(* ===== verification/Crc32.v ===== *)
(** The CRC-32 of images (lib/crc32.c): a table driven routine that works on
    aligned words, its one's complement wrapper and the variant that restarts
    the watchdog.

    Memory is a function from byte addresses to bytes.  The reference is the
    shift register of the polynomial, one bit at a time. *)

From S2P Require Import Prelude Mmio Regs Watchdog.

(** ** Byte memory *)

Definition bytes_of (mem : Z -> Z) : Prop := forall a, 0 <= mem a < 2 ^ 8.

(** A little-endian load of a 32-bit word. *)
Definition load32 (mem : Z -> Z) (a : Z) : Z :=
  mem a .| (mem (a + 1) .<< 8) .| (mem (a + 2) .<< 16) .| (mem (a + 3) .<< 24).

(** The [n] bytes from address [a]. *)
Fixpoint bytes (mem : Z -> Z) (a : Z) (n : nat) : list Z :=
  match n with
  | O => []
  | S n => mem a :: bytes mem (a + 1) n
  end.

(** ** The code *)

Definition crc_table : list Z := [
  0x00000000; 0x77073096; 0xee0e612c; 0x990951ba; 0x076dc419; 0x706af48f;
  0xe963a535; 0x9e6495a3; 0x0edb8832; 0x79dcb8a4; 0xe0d5e91e; 0x97d2d988;
  0x09b64c2b; 0x7eb17cbd; 0xe7b82d07; 0x90bf1d91; 0x1db71064; 0x6ab020f2;
  0xf3b97148; 0x84be41de; 0x1adad47d; 0x6ddde4eb; 0xf4d4b551; 0x83d385c7;
  0x136c9856; 0x646ba8c0; 0xfd62f97a; 0x8a65c9ec; 0x14015c4f; 0x63066cd9;
  0xfa0f3d63; 0x8d080df5; 0x3b6e20c8; 0x4c69105e; 0xd56041e4; 0xa2677172;
  0x3c03e4d1; 0x4b04d447; 0xd20d85fd; 0xa50ab56b; 0x35b5a8fa; 0x42b2986c;
  0xdbbbc9d6; 0xacbcf940; 0x32d86ce3; 0x45df5c75; 0xdcd60dcf; 0xabd13d59;
  0x26d930ac; 0x51de003a; 0xc8d75180; 0xbfd06116; 0x21b4f4b5; 0x56b3c423;
  0xcfba9599; 0xb8bda50f; 0x2802b89e; 0x5f058808; 0xc60cd9b2; 0xb10be924;
  0x2f6f7c87; 0x58684c11; 0xc1611dab; 0xb6662d3d; 0x76dc4190; 0x01db7106;
  0x98d220bc; 0xefd5102a; 0x71b18589; 0x06b6b51f; 0x9fbfe4a5; 0xe8b8d433;
  0x7807c9a2; 0x0f00f934; 0x9609a88e; 0xe10e9818; 0x7f6a0dbb; 0x086d3d2d;
  0x91646c97; 0xe6635c01; 0x6b6b51f4; 0x1c6c6162; 0x856530d8; 0xf262004e;
  0x6c0695ed; 0x1b01a57b; 0x8208f4c1; 0xf50fc457; 0x65b0d9c6; 0x12b7e950;
  0x8bbeb8ea; 0xfcb9887c; 0x62dd1ddf; 0x15da2d49; 0x8cd37cf3; 0xfbd44c65;
  0x4db26158; 0x3ab551ce; 0xa3bc0074; 0xd4bb30e2; 0x4adfa541; 0x3dd895d7;
  0xa4d1c46d; 0xd3d6f4fb; 0x4369e96a; 0x346ed9fc; 0xad678846; 0xda60b8d0;
  0x44042d73; 0x33031de5; 0xaa0a4c5f; 0xdd0d7cc9; 0x5005713c; 0x270241aa;
  0xbe0b1010; 0xc90c2086; 0x5768b525; 0x206f85b3; 0xb966d409; 0xce61e49f;
  0x5edef90e; 0x29d9c998; 0xb0d09822; 0xc7d7a8b4; 0x59b33d17; 0x2eb40d81;
  0xb7bd5c3b; 0xc0ba6cad; 0xedb88320; 0x9abfb3b6; 0x03b6e20c; 0x74b1d29a;
  0xead54739; 0x9dd277af; 0x04db2615; 0x73dc1683; 0xe3630b12; 0x94643b84;
  0x0d6d6a3e; 0x7a6a5aa8; 0xe40ecf0b; 0x9309ff9d; 0x0a00ae27; 0x7d079eb1;
  0xf00f9344; 0x8708a3d2; 0x1e01f268; 0x6906c2fe; 0xf762575d; 0x806567cb;
  0x196c3671; 0x6e6b06e7; 0xfed41b76; 0x89d32be0; 0x10da7a5a; 0x67dd4acc;
  0xf9b9df6f; 0x8ebeeff9; 0x17b7be43; 0x60b08ed5; 0xd6d6a3e8; 0xa1d1937e;
  0x38d8c2c4; 0x4fdff252; 0xd1bb67f1; 0xa6bc5767; 0x3fb506dd; 0x48b2364b;
  0xd80d2bda; 0xaf0a1b4c; 0x36034af6; 0x41047a60; 0xdf60efc3; 0xa867df55;
  0x316e8eef; 0x4669be79; 0xcb61b38c; 0xbc66831a; 0x256fd2a0; 0x5268e236;
  0xcc0c7795; 0xbb0b4703; 0x220216b9; 0x5505262f; 0xc5ba3bbe; 0xb2bd0b28;
  0x2bb45a92; 0x5cb36a04; 0xc2d7ffa7; 0xb5d0cf31; 0x2cd99e8b; 0x5bdeae1d;
  0x9b64c2b0; 0xec63f226; 0x756aa39c; 0x026d930a; 0x9c0906a9; 0xeb0e363f;
  0x72076785; 0x05005713; 0x95bf4a82; 0xe2b87a14; 0x7bb12bae; 0x0cb61b38;
  0x92d28e9b; 0xe5d5be0d; 0x7cdcefb7; 0x0bdbdf21; 0x86d3d2d4; 0xf1d4e242;
  0x68ddb3f8; 0x1fda836e; 0x81be16cd; 0xf6b9265b; 0x6fb077e1; 0x18b74777;
  0x88085ae6; 0xff0f6a70; 0x66063bca; 0x11010b5c; 0x8f659eff; 0xf862ae69;
  0x616bffd3; 0x166ccf45; 0xa00ae278; 0xd70dd2ee; 0x4e048354; 0x3903b3c2;
  0xa7672661; 0xd06016f7; 0x4969474d; 0x3e6e77db; 0xaed16a4a; 0xd9d65adc;
  0x40df0b66; 0x37d83bf0; 0xa9bcae53; 0xdebb9ec5; 0x47b2cf7f; 0x30b5ffe9;
  0xbdbdf21c; 0xcabac28a; 0x53b39330; 0x24b4a3a6; 0xbad03605; 0xcdd70693;
  0x54de5729; 0x23d967bf; 0xb3667a2e; 0xc4614ab8; 0x5d681b02; 0x2a6f2b94;
  0xb40bbe37; 0xc30c8ea1; 0x5a05df1b; 0x2d02ef8d].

Instructions to follow | From the records above, give again exactly the lines running from the line with "0x00000000; 0x77073096; 0xee0e612c;" to the line with "0xfa0f3d63; 0x8d080df5; 0x3b6e20c8;", inclusive.

Solution below |
  0x00000000; 0x77073096; 0xee0e612c; 0x990951ba; 0x076dc419; 0x706af48f;
  0xe963a535; 0x9e6495a3; 0x0edb8832; 0x79dcb8a4; 0xe0d5e91e; 0x97d2d988;
  0x09b64c2b; 0x7eb17cbd; 0xe7b82d07; 0x90bf1d91; 0x1db71064; 0x6ab020f2;
  0xf3b97148; 0x84be41de; 0x1adad47d; 0x6ddde4eb; 0xf4d4b551; 0x83d385c7;
  0x136c9856; 0x646ba8c0; 0xfd62f97a; 0x8a65c9ec; 0x14015c4f; 0x63066cd9;
  0xfa0f3d63; 0x8d080df5; 0x3b6e20c8; 0x4c69105e; 0xd56041e4; 0xa2677172;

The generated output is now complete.